------ MATERIAL SUPPLIED

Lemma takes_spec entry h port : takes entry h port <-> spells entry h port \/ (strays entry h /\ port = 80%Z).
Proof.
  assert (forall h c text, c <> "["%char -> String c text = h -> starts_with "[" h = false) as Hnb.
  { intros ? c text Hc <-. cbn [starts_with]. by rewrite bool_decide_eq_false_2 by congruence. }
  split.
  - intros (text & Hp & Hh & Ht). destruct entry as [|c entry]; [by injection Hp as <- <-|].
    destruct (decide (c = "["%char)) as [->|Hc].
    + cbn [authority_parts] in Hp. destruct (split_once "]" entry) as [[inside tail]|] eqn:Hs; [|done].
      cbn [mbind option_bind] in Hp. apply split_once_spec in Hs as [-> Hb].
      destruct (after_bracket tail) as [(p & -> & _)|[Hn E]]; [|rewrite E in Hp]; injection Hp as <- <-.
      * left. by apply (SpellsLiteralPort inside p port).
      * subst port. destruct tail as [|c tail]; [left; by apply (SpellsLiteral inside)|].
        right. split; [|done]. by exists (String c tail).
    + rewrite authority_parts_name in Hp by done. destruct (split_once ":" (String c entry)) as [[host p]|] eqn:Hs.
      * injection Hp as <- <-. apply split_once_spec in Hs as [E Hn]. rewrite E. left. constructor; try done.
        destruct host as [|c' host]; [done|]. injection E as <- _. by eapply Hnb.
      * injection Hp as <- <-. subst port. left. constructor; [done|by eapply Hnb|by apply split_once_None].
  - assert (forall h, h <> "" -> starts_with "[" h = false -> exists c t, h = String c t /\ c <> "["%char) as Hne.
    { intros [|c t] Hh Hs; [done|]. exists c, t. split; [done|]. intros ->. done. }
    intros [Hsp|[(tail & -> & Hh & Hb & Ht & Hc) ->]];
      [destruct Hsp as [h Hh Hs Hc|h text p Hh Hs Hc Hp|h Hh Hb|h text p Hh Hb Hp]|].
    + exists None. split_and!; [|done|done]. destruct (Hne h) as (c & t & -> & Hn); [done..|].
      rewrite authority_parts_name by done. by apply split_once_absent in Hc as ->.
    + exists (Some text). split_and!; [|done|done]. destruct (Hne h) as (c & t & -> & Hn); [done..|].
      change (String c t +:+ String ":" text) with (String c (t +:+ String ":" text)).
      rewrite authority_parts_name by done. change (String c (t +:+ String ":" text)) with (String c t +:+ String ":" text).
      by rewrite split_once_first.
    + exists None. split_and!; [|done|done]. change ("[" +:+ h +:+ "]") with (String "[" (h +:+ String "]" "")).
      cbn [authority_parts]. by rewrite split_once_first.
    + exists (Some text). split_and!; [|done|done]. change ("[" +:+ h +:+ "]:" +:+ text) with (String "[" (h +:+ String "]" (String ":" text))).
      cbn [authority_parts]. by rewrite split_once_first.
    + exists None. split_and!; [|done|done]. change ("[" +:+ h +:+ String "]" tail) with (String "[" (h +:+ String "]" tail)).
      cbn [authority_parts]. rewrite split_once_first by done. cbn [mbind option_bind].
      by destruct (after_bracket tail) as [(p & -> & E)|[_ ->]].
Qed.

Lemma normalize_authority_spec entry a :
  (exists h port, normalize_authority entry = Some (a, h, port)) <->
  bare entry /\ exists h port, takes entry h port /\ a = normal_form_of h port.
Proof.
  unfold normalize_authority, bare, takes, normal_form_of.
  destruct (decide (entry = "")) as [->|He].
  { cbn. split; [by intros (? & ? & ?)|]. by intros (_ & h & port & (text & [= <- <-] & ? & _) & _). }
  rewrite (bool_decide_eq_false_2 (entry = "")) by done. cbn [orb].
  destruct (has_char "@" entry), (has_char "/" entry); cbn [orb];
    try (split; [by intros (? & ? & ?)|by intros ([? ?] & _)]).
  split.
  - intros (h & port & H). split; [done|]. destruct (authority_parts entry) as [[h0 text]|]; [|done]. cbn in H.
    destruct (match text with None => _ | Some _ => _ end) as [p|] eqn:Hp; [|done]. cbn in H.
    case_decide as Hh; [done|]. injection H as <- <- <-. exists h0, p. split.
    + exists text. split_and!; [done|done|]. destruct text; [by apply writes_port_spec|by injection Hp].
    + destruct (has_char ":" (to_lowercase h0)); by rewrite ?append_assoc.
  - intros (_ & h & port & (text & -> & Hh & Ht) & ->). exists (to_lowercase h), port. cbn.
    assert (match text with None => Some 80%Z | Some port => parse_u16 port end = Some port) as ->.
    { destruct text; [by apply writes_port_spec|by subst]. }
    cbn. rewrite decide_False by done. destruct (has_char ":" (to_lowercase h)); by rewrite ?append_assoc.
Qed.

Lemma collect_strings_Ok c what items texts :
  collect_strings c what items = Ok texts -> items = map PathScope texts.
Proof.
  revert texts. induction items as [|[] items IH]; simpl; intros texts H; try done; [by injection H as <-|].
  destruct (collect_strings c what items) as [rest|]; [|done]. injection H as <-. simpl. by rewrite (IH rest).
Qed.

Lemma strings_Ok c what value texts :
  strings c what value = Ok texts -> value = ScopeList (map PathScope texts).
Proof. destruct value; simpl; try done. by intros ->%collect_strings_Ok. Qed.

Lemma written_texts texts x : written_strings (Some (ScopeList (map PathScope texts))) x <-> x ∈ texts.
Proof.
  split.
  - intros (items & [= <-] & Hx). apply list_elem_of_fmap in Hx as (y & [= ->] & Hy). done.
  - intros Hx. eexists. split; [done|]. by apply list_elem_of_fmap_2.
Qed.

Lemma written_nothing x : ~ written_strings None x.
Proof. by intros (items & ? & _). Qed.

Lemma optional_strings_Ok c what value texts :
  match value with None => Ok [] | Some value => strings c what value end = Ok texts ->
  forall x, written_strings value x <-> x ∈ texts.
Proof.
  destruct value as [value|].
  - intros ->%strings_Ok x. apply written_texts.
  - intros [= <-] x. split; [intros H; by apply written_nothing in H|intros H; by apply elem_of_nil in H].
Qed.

------------

▶ _TASK PROMPT_
Throughout the listing, how many lines contain the string "left"? Give the number on its own.

▶ _SOLUTION BELOW_
4